Activity ->
Your reply should hold exactly the lines from the one that contains "Definition set_chain_logs (v" through the end of the data. Repeat them word for word.

Stored items from a collection:
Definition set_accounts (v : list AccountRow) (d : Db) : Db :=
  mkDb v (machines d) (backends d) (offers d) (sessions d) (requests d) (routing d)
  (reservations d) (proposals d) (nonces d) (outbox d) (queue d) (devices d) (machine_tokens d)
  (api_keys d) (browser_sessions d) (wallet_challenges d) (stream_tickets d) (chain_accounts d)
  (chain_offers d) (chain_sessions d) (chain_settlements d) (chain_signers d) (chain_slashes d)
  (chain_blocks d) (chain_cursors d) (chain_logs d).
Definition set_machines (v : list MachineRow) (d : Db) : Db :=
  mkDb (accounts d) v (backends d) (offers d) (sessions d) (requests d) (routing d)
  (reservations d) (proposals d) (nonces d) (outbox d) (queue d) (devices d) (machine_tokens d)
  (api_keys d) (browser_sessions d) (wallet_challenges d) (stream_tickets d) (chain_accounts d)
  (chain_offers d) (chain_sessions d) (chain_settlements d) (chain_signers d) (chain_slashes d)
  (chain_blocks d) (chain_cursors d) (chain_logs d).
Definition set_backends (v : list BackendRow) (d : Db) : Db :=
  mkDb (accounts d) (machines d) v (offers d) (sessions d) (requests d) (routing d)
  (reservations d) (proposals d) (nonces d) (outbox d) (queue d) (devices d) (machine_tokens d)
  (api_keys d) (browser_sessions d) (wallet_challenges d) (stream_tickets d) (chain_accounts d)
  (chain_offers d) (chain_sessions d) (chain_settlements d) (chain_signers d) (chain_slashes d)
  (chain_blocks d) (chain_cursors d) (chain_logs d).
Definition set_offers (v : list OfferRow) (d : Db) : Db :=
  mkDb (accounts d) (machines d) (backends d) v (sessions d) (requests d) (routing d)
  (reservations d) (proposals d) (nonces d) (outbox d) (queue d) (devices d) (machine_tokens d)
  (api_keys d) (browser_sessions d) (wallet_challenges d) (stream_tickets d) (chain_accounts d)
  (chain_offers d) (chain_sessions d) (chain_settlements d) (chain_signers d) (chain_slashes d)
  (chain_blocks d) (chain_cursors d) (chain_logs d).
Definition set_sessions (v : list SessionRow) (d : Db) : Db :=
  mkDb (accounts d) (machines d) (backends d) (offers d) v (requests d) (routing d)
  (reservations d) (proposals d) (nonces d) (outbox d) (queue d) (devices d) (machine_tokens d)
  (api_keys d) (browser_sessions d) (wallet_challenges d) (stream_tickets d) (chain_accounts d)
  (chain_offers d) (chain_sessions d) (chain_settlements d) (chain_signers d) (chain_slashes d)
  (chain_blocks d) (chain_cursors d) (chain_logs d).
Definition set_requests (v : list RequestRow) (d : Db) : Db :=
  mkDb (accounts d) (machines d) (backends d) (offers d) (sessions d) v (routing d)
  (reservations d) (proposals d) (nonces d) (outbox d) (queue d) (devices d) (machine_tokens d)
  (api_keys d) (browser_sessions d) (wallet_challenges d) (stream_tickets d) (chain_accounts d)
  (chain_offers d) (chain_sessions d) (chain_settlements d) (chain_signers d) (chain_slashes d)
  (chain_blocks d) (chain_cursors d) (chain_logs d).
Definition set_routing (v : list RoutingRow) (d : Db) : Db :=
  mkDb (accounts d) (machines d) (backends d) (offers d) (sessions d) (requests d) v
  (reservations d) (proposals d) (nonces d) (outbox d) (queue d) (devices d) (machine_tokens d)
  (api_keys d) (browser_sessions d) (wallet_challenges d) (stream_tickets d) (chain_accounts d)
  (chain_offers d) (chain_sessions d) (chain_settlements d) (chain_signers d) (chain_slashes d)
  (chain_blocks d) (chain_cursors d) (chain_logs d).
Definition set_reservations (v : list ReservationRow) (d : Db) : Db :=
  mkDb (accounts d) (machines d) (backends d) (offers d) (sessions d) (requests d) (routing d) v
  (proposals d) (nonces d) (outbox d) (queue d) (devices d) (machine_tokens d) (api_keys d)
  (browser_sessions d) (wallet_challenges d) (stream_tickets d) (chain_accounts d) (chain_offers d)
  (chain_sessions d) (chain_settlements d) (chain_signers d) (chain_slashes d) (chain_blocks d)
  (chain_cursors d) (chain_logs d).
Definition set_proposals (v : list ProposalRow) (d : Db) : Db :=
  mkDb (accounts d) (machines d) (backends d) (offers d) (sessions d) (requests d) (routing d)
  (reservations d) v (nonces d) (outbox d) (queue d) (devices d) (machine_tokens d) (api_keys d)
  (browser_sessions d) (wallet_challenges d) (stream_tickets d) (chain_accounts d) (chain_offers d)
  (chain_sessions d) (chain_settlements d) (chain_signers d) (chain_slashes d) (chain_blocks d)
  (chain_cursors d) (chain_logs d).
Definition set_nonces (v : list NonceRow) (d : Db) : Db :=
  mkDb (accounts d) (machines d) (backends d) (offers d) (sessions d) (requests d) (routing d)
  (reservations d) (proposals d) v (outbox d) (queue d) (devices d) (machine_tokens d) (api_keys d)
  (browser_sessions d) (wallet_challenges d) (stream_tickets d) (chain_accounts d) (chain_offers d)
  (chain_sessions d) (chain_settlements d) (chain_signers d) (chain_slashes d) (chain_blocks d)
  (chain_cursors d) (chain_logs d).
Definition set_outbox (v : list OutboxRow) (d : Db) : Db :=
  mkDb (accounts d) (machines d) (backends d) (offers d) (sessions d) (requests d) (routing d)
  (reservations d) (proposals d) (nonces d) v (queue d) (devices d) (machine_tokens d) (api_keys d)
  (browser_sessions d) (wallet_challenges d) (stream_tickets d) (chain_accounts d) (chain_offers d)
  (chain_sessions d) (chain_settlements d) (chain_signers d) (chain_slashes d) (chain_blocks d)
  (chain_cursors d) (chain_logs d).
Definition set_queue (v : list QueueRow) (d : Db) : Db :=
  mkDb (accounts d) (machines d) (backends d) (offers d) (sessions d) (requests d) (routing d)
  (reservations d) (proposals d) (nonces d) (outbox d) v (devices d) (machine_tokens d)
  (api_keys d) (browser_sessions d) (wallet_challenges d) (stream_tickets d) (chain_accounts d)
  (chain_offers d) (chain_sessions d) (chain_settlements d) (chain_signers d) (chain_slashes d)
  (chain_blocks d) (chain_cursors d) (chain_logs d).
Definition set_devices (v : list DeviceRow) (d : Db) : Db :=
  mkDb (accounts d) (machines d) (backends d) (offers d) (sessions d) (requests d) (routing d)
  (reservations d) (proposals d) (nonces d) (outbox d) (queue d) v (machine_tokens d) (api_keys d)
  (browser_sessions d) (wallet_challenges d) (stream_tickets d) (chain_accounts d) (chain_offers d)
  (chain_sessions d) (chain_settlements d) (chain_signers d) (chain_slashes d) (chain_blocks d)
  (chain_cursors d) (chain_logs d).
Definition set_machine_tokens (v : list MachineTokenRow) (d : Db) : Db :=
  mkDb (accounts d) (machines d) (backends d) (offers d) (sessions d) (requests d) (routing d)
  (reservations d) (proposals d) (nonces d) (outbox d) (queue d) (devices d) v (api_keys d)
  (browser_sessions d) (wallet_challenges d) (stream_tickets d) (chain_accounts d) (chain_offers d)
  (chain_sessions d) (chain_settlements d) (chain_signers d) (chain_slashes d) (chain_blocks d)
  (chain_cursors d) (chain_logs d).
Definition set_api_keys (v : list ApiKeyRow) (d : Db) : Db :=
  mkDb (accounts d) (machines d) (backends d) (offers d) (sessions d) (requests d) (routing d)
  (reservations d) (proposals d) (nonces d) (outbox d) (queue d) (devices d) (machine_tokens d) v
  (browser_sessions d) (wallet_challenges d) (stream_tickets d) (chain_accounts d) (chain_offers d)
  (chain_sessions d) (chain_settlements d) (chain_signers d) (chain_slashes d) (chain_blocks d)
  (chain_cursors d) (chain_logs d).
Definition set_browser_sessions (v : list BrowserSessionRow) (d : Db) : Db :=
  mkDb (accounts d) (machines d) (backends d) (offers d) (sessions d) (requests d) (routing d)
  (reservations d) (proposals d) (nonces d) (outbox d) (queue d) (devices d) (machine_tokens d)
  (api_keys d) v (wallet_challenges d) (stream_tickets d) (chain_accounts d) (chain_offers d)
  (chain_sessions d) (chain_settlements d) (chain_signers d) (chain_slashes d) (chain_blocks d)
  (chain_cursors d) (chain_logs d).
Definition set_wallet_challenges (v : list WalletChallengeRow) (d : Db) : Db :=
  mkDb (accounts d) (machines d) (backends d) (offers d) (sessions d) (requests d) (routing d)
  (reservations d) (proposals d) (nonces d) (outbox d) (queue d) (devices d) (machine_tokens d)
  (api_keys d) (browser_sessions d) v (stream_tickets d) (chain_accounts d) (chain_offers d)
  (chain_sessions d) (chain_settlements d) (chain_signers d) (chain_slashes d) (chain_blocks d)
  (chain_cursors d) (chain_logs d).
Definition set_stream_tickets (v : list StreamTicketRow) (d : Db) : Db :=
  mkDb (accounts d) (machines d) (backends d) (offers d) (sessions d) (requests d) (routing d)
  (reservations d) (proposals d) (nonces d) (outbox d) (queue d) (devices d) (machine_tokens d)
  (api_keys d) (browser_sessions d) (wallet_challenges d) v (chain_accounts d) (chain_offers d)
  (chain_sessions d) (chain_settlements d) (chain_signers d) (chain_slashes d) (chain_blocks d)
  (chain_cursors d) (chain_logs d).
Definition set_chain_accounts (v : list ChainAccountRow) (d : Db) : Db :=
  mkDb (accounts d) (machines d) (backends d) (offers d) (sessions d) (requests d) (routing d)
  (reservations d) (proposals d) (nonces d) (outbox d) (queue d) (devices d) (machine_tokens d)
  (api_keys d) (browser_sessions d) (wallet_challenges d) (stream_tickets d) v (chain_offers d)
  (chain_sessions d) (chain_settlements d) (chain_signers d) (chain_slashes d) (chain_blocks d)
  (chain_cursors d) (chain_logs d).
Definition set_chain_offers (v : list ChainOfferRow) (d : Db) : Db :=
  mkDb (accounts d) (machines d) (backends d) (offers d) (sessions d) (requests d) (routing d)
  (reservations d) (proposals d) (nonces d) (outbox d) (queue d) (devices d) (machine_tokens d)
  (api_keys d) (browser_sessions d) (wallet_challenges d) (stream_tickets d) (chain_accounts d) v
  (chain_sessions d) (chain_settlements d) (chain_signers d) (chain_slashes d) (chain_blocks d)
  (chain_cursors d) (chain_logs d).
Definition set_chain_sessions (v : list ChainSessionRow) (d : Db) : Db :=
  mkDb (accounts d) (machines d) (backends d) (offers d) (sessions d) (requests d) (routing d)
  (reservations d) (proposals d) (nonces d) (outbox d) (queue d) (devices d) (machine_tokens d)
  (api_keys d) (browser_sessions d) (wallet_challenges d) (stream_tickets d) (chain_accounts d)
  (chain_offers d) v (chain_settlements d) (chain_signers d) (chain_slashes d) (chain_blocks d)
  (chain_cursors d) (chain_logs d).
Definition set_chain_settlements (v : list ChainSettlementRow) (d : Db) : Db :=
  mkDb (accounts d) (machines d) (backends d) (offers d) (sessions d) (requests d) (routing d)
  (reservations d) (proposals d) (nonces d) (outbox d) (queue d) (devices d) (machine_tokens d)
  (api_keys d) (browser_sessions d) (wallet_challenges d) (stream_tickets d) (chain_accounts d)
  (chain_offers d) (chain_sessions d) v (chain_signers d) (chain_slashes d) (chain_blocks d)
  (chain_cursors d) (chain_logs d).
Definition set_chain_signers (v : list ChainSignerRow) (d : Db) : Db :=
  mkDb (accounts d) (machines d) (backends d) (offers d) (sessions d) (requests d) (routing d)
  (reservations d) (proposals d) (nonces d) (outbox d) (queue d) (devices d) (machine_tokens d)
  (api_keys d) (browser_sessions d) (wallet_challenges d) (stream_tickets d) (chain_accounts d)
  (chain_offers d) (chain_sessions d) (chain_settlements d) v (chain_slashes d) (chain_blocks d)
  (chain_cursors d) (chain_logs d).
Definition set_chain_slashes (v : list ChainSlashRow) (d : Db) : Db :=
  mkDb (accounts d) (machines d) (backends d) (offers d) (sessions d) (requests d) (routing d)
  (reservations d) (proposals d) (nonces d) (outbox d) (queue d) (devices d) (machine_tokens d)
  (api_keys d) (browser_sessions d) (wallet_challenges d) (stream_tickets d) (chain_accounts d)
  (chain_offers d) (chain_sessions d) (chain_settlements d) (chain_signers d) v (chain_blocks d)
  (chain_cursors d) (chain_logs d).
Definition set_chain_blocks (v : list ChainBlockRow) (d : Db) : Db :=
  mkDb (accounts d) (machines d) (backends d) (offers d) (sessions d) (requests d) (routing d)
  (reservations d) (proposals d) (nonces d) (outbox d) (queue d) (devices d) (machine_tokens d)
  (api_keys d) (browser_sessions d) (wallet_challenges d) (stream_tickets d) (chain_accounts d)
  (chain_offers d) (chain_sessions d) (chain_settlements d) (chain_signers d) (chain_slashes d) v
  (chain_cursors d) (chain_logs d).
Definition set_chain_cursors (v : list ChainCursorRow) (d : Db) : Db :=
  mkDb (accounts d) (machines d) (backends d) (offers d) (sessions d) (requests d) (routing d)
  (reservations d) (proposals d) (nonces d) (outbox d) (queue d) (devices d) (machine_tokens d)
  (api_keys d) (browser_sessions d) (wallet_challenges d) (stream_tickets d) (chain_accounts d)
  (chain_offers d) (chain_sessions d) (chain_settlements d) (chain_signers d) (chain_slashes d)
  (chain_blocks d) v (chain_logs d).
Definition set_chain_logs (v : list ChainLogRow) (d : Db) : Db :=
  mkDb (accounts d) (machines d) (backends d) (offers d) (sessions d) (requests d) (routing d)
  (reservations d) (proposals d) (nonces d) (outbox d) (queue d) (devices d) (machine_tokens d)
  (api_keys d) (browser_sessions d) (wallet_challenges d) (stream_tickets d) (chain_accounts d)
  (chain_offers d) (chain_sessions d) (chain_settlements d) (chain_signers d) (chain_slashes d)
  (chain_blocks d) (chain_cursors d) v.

Solution below ->
Definition set_chain_logs (v : list ChainLogRow) (d : Db) : Db :=
  mkDb (accounts d) (machines d) (backends d) (offers d) (sessions d) (requests d) (routing d)
  (reservations d) (proposals d) (nonces d) (outbox d) (queue d) (devices d) (machine_tokens d)
  (api_keys d) (browser_sessions d) (wallet_challenges d) (stream_tickets d) (chain_accounts d)
  (chain_offers d) (chain_sessions d) (chain_settlements d) (chain_signers d) (chain_slashes d)
  (chain_blocks d) (chain_cursors d) v.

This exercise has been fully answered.